Collected data entries:
-*-

(* ===== verification/Nostr.v ===== *)
(** * Nostr values and the third-party interface

    The data the program takes from the [nostr], [uuid] and [serde_json]
    crates, and a class [NostrLib] of the functions it calls there.  The crates
    are not part of the repository, so their functions are parameters of every
    definition that uses them; [NostrLaws] states the documented facts that the
    theorems rely on.  The relay's own wrappers of these values,
    [buzz-core/src/event.rs] and [buzz-core/src/verification.rs], are modelled
    here too. *)

From S2P Require Import Prelude.

(** Event ids and public keys are 32-byte values that the program only
    compares, hashes and prints: they are represented by their lowercase hex
    text, the value of [to_hex]. *)
Definition EventId := string.
Definition PublicKey := string.
Definition to_hex (x : string) : string := x.

(** A tag is its array of strings, the value of [Tag::as_slice]. *)
Definition Tag := list string.

(** A 128-bit UUID. *)
Definition Uuid := N.

(** Tag kinds the program matches on; every other kind is [TK_Other]. *)
Inductive TagKind :=
| SingleLetterLower (c : ascii)
| TK_Challenge
| TK_Relay
| TK_Payload
| TK_Method
| TK_Other (name : string).

#[global] Instance TagKind_eq_dec : EqDecision TagKind.
Proof. solve_decision. Defined.

(** [nostr::Event]. [created_at] is a [u64] of seconds, [kind] a [u16]. *)
Record Event := mkEvent {
  ev_id : EventId;
  ev_pubkey : PublicKey;
  ev_created_at : N;
  ev_kind : N;
  ev_tags : list Tag;
  ev_content : string;
  ev_sig : string;
}.

#[global] Instance Event_eq_dec : EqDecision Event.
Proof. solve_decision. Defined.

(** [nostr::Filter]. The key of a generic tag is its printed letter. *)
Record Filter := mkFilter {
  f_ids : option (list EventId);
  f_authors : option (list PublicKey);
  f_kinds : option (list N);
  f_search : option string;
  f_since : option N;
  f_until : option N;
  f_limit : option nat;
  f_generic_tags : list (string * list string);
}.

(** [Filter::new()]. *)
Definition Filter_new : Filter := mkFilter None None None None None None None [].

(** Functions of the crates. *)
Class NostrLib := {
  verify_id : Event -> bool;
  verify_signature : Event -> bool;
  (** [EventId::new(pubkey, created_at, kind, tags, content)] *)
  EventId_new : PublicKey -> N -> N -> list Tag -> string -> EventId;
  EventId_from_hex : string -> option EventId;
  PublicKey_from_hex : string -> option PublicKey;
  (** [Tag::kind] and [Tag::content], [TagKind]'s [Display] *)
  tag_kind : Tag -> TagKind;
  tag_content : Tag -> option string;
  tag_kind_to_string : TagKind -> string;
  (** [Tags::filter] and [Tags::find] *)
  tags_filter : TagKind -> list Tag -> list Tag;
  tags_find : TagKind -> list Tag -> option Tag;
  Uuid_parse : string -> option Uuid;
  Uuid_to_string : Uuid -> string;
  (** hex of the SHA-256 digest of a byte string *)
  sha256_hex : string -> string;
}.

(** Documented facts of the crates: a tag's content is its second item, a
    tag's kind prints as its first item and is a letter when that is one,
    [Tags::filter] and [Tags::find] select
    by kind, an event's id hashes its author, time, kind, tags and content,
    and prints as hex, which reads back and holds no blank. *)
Class NostrLaws (NL : NostrLib) := {
  tag_content_spec : forall t, tag_content t = t !! 1;
  tag_kind_spec : forall t n, t !! 0 = Some n -> tag_kind_to_string (tag_kind t) = n;
  tag_kind_letter : forall t c, (97 <= N_of_ascii c <= 122)%N ->
    tag_kind t = SingleLetterLower c <-> t !! 0 = Some (String c EmptyString);
  tags_filter_spec : forall k ts, tags_filter k ts = List.filter (fun t => bool_decide (tag_kind t = k)) ts;
  tags_find_spec : forall k ts, tags_find k ts = List.find (fun t => bool_decide (tag_kind t = k)) ts;
  verify_id_spec : forall e, verify_id e = true ->
    ev_id e = EventId_new (ev_pubkey e) (ev_created_at e) (ev_kind e) (ev_tags e) (ev_content e);
  verify_id_hex : forall e, verify_id e = true ->
    EventId_from_hex (to_hex (ev_id e)) = Some (ev_id e) /\
    str_forallb (fun c => (33 <=? N_of_ascii c)%N) (to_hex (ev_id e)) = true;
}.

(** JSON values: [serde_json::Value] with the accessors the program calls and
    the decoders of the types it reads. *)
Class SerdeJson := {
  Value : Type;
  from_str : string -> result string Value;
  as_str : Value -> option string;
  as_u64 : Value -> option N;
  as_bool : Value -> option bool;
  is_null : Value -> bool;
  is_array : Value -> bool;
  is_object : Value -> bool;
  as_array : Value -> option (list Value);
  (** [Value::get(field)]: [None] on a missing field and on a non-object *)
  get : Value -> string -> option Value;
  (** [serde_json::from_str::<Event>] and [serde_json::to_vec] *)
  event_from_str : string -> result string Event;
  event_to_string : Event -> result string string;
  filters_from_value : Value -> result string (list Filter);
  (** [serde_json::to_string] of a slice of strings *)
  strings_to_string : list string -> result string string;
}.

(** Documented facts of the JSON encoder: what it writes decodes to the same
    event, is an object, and holds no raw control character, since string
    contents are escaped; an array of strings reads back. *)
Class SerdeJsonLaws (SJ : SerdeJson) := {
  event_decode_encode : forall e s, event_to_string e = Ok s -> event_from_str s = Ok e;
  event_encode_object : forall e s, event_to_string e = Ok s -> String.prefix "{" s = true;
  event_encode_plain : forall e s, event_to_string e = Ok s ->
    str_forallb (fun c => (32 <=? N_of_ascii c)%N) s = true;
  strings_decode_encode : forall l s, strings_to_string l = Ok s ->
    exists v vs, from_str s = Ok v /\ as_array v = Some vs /\ as_str <$> vs = Some <$> l;
}.

(** ** [buzz-core/src/event.rs] *)
Module StoredEvent.
Record t := mk {
  event : Event;
  received_at : N;
  channel_id : option Uuid;
  verified : bool;
}.

(** [Utc::now()] is an argument. *)
Definition new (now : N) (e : Event) (ch : option Uuid) : t := mk e now ch false.

Definition is_verified (s : t) : bool := verified s.

Definition with_received_at (e : Event) (received : N) (ch : option Uuid) (v : bool) : t :=
  mk e received ch v.
End StoredEvent.

(** ** [buzz-core/src/verification.rs] *)
Inductive VerificationError :=
| VE_InvalidId (computed got : string)
| VE_InvalidSignature
| VE_Secp (error : string).

(** The [Display] of [buzz-core/src/error.rs]. *)
Definition verification_error_to_string (e : VerificationError) : string :=
  match e with
  | VE_InvalidId computed got =>
      "invalid event id: computed " +:+ computed +:+ ", got " +:+ got
  | VE_InvalidSignature => "invalid schnorr signature"
  | VE_Secp error => "secp256k1 error: " +:+ error
  end.

Section verification.
Context `{NL : NostrLib}.

Definition verify_event (e : Event) : result VerificationError unit :=
  if negb (verify_id e) then
    let computed := to_hex (EventId_new (ev_pubkey e) (ev_created_at e) (ev_kind e)
                                        (ev_tags e) (ev_content e)) in
    Err (VE_InvalidId computed (to_hex (ev_id e)))
  else if negb (verify_signature e) then Err VE_InvalidSignature
  else Ok tt.

Lemma verify_event_ok e :
  verify_event e = Ok tt <-> verify_id e = true /\ verify_signature e = true.
Proof.
  unfold verify_event. destruct (verify_id e), (verify_signature e); simpl; intuition congruence.
Qed.

(** Two verified events with one id agree on everything the id hashes; only
    their signatures may differ. *)
Lemma verified_same_id `{!NostrLaws NL} e1 e2 :
  (forall p1 t1 k1 g1 c1 p2 t2 k2 g2 c2,
      EventId_new p1 t1 k1 g1 c1 = EventId_new p2 t2 k2 g2 c2 ->
      p1 = p2 /\ t1 = t2 /\ k1 = k2 /\ g1 = g2 /\ c1 = c2) ->
  verify_event e1 = Ok tt -> verify_event e2 = Ok tt -> ev_id e1 = ev_id e2 ->
  ev_pubkey e1 = ev_pubkey e2 /\ ev_created_at e1 = ev_created_at e2 /\
  ev_kind e1 = ev_kind e2 /\ ev_tags e1 = ev_tags e2 /\ ev_content e1 = ev_content e2.
Proof.
  intros Hinj [H1 _]%verify_event_ok [H2 _]%verify_event_ok E.
  apply Hinj. rewrite <-(verify_id_spec e1 H1), <-(verify_id_spec e2 H2). done.
Qed.
End verification.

-*-

Each line above that carries the string "only" has to be returned.

ANSWER TO THIS EXERCISE:
(** Event ids and public keys are 32-byte values that the program only
(** Two verified events with one id agree on everything the id hashes; only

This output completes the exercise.